• Problem requirements:
What do the entries below say? Restate them word for word.

[Exercise data Boundary: Start]

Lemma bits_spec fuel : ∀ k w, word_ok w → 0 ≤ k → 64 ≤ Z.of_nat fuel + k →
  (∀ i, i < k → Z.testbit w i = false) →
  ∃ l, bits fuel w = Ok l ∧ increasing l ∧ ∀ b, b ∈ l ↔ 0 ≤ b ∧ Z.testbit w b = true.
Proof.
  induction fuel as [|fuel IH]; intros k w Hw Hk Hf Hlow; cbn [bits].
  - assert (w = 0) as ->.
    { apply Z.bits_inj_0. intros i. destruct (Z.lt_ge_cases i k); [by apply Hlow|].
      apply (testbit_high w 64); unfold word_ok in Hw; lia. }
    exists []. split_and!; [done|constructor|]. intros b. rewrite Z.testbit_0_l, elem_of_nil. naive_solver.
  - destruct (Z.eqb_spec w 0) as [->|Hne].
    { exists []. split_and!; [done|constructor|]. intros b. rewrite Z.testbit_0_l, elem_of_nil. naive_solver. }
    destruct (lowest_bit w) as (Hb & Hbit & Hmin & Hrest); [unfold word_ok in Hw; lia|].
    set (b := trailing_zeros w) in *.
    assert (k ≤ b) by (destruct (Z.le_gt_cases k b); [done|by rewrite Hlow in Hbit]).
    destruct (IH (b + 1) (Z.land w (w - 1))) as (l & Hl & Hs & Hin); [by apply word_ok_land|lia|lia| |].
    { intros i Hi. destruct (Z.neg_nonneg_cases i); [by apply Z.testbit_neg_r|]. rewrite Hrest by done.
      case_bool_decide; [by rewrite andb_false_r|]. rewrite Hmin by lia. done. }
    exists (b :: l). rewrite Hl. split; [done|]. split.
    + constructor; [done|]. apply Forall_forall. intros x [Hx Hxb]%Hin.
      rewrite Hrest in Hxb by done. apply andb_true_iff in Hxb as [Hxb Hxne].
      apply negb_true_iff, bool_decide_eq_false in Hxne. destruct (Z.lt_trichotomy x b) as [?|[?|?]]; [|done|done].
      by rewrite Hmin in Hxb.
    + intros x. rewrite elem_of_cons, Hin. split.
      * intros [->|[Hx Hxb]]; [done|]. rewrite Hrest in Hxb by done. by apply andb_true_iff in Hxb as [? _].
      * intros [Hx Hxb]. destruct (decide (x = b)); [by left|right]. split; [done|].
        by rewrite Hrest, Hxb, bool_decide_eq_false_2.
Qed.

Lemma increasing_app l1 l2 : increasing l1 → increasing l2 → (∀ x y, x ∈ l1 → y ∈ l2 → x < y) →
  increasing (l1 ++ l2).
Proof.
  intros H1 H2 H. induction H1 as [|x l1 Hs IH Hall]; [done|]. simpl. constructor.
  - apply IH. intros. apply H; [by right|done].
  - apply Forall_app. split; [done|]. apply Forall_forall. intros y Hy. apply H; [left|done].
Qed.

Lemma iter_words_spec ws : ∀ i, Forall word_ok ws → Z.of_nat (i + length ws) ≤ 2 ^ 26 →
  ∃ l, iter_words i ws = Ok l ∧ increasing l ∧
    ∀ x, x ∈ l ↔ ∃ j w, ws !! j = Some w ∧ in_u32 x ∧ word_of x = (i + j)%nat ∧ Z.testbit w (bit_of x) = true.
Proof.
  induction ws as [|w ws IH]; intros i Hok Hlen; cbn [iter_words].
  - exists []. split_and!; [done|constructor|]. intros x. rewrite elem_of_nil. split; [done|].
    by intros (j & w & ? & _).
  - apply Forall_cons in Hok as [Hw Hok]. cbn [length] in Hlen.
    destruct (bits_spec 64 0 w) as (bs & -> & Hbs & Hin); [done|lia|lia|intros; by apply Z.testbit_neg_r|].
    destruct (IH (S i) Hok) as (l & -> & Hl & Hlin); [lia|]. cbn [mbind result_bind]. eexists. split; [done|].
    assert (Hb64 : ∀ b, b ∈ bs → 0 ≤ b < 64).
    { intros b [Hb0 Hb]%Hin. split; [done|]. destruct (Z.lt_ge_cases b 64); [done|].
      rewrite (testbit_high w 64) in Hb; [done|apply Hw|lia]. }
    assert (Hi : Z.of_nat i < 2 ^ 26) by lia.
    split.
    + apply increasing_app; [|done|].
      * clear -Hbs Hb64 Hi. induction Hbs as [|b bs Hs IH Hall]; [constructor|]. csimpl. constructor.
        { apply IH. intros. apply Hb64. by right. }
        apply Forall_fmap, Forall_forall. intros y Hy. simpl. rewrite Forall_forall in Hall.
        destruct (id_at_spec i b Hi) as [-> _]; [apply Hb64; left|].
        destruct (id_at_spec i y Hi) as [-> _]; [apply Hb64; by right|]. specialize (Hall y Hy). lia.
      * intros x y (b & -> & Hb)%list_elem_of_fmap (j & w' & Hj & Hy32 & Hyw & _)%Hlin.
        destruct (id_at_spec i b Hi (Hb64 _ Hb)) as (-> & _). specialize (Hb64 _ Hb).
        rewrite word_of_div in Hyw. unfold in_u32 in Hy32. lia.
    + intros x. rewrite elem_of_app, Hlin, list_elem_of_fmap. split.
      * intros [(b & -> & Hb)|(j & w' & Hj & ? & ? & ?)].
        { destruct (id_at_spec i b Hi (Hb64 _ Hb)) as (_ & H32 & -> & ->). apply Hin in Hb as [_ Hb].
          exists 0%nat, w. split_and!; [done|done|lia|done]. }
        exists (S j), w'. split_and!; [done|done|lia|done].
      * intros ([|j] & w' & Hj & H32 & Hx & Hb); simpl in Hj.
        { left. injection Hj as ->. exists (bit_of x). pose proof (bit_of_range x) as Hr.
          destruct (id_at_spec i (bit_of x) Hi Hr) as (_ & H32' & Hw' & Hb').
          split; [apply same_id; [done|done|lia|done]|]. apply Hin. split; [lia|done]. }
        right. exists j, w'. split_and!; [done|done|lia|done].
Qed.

[Exercise data Boundary: End]

• Solution to the problem:
Lemma bits_spec fuel : ∀ k w, word_ok w → 0 ≤ k → 64 ≤ Z.of_nat fuel + k →
  (∀ i, i < k → Z.testbit w i = false) →
  ∃ l, bits fuel w = Ok l ∧ increasing l ∧ ∀ b, b ∈ l ↔ 0 ≤ b ∧ Z.testbit w b = true.
Proof.
  induction fuel as [|fuel IH]; intros k w Hw Hk Hf Hlow; cbn [bits].
  - assert (w = 0) as ->.
    { apply Z.bits_inj_0. intros i. destruct (Z.lt_ge_cases i k); [by apply Hlow|].
      apply (testbit_high w 64); unfold word_ok in Hw; lia. }
    exists []. split_and!; [done|constructor|]. intros b. rewrite Z.testbit_0_l, elem_of_nil. naive_solver.
  - destruct (Z.eqb_spec w 0) as [->|Hne].
    { exists []. split_and!; [done|constructor|]. intros b. rewrite Z.testbit_0_l, elem_of_nil. naive_solver. }
    destruct (lowest_bit w) as (Hb & Hbit & Hmin & Hrest); [unfold word_ok in Hw; lia|].
    set (b := trailing_zeros w) in *.
    assert (k ≤ b) by (destruct (Z.le_gt_cases k b); [done|by rewrite Hlow in Hbit]).
    destruct (IH (b + 1) (Z.land w (w - 1))) as (l & Hl & Hs & Hin); [by apply word_ok_land|lia|lia| |].
    { intros i Hi. destruct (Z.neg_nonneg_cases i); [by apply Z.testbit_neg_r|]. rewrite Hrest by done.
      case_bool_decide; [by rewrite andb_false_r|]. rewrite Hmin by lia. done. }
    exists (b :: l). rewrite Hl. split; [done|]. split.
    + constructor; [done|]. apply Forall_forall. intros x [Hx Hxb]%Hin.
      rewrite Hrest in Hxb by done. apply andb_true_iff in Hxb as [Hxb Hxne].
      apply negb_true_iff, bool_decide_eq_false in Hxne. destruct (Z.lt_trichotomy x b) as [?|[?|?]]; [|done|done].
      by rewrite Hmin in Hxb.
    + intros x. rewrite elem_of_cons, Hin. split.
      * intros [->|[Hx Hxb]]; [done|]. rewrite Hrest in Hxb by done. by apply andb_true_iff in Hxb as [? _].
      * intros [Hx Hxb]. destruct (decide (x = b)); [by left|right]. split; [done|].
        by rewrite Hrest, Hxb, bool_decide_eq_false_2.
Qed.

Lemma increasing_app l1 l2 : increasing l1 → increasing l2 → (∀ x y, x ∈ l1 → y ∈ l2 → x < y) →
  increasing (l1 ++ l2).
Proof.
  intros H1 H2 H. induction H1 as [|x l1 Hs IH Hall]; [done|]. simpl. constructor.
  - apply IH. intros. apply H; [by right|done].
  - apply Forall_app. split; [done|]. apply Forall_forall. intros y Hy. apply H; [left|done].
Qed.

Lemma iter_words_spec ws : ∀ i, Forall word_ok ws → Z.of_nat (i + length ws) ≤ 2 ^ 26 →
  ∃ l, iter_words i ws = Ok l ∧ increasing l ∧
    ∀ x, x ∈ l ↔ ∃ j w, ws !! j = Some w ∧ in_u32 x ∧ word_of x = (i + j)%nat ∧ Z.testbit w (bit_of x) = true.
Proof.
  induction ws as [|w ws IH]; intros i Hok Hlen; cbn [iter_words].
  - exists []. split_and!; [done|constructor|]. intros x. rewrite elem_of_nil. split; [done|].
    by intros (j & w & ? & _).
  - apply Forall_cons in Hok as [Hw Hok]. cbn [length] in Hlen.
    destruct (bits_spec 64 0 w) as (bs & -> & Hbs & Hin); [done|lia|lia|intros; by apply Z.testbit_neg_r|].
    destruct (IH (S i) Hok) as (l & -> & Hl & Hlin); [lia|]. cbn [mbind result_bind]. eexists. split; [done|].
    assert (Hb64 : ∀ b, b ∈ bs → 0 ≤ b < 64).
    { intros b [Hb0 Hb]%Hin. split; [done|]. destruct (Z.lt_ge_cases b 64); [done|].
      rewrite (testbit_high w 64) in Hb; [done|apply Hw|lia]. }
    assert (Hi : Z.of_nat i < 2 ^ 26) by lia.
    split.
    + apply increasing_app; [|done|].
      * clear -Hbs Hb64 Hi. induction Hbs as [|b bs Hs IH Hall]; [constructor|]. csimpl. constructor.
        { apply IH. intros. apply Hb64. by right. }
        apply Forall_fmap, Forall_forall. intros y Hy. simpl. rewrite Forall_forall in Hall.
        destruct (id_at_spec i b Hi) as [-> _]; [apply Hb64; left|].
        destruct (id_at_spec i y Hi) as [-> _]; [apply Hb64; by right|]. specialize (Hall y Hy). lia.
      * intros x y (b & -> & Hb)%list_elem_of_fmap (j & w' & Hj & Hy32 & Hyw & _)%Hlin.
        destruct (id_at_spec i b Hi (Hb64 _ Hb)) as (-> & _). specialize (Hb64 _ Hb).
        rewrite word_of_div in Hyw. unfold in_u32 in Hy32. lia.
    + intros x. rewrite elem_of_app, Hlin, list_elem_of_fmap. split.
      * intros [(b & -> & Hb)|(j & w' & Hj & ? & ? & ?)].
        { destruct (id_at_spec i b Hi (Hb64 _ Hb)) as (_ & H32 & -> & ->). apply Hin in Hb as [_ Hb].
          exists 0%nat, w. split_and!; [done|done|lia|done]. }
        exists (S j), w'. split_and!; [done|done|lia|done].
      * intros ([|j] & w' & Hj & H32 & Hx & Hb); simpl in Hj.
        { left. injection Hj as ->. exists (bit_of x). pose proof (bit_of_range x) as Hr.
          destruct (id_at_spec i (bit_of x) Hi Hr) as (_ & H32' & Hw' & Hb').
          split; [apply same_id; [done|done|lia|done]|]. apply Hin. split; [lia|done]. }
        right. exists j, w'. split_and!; [done|done|lia|done].
Qed.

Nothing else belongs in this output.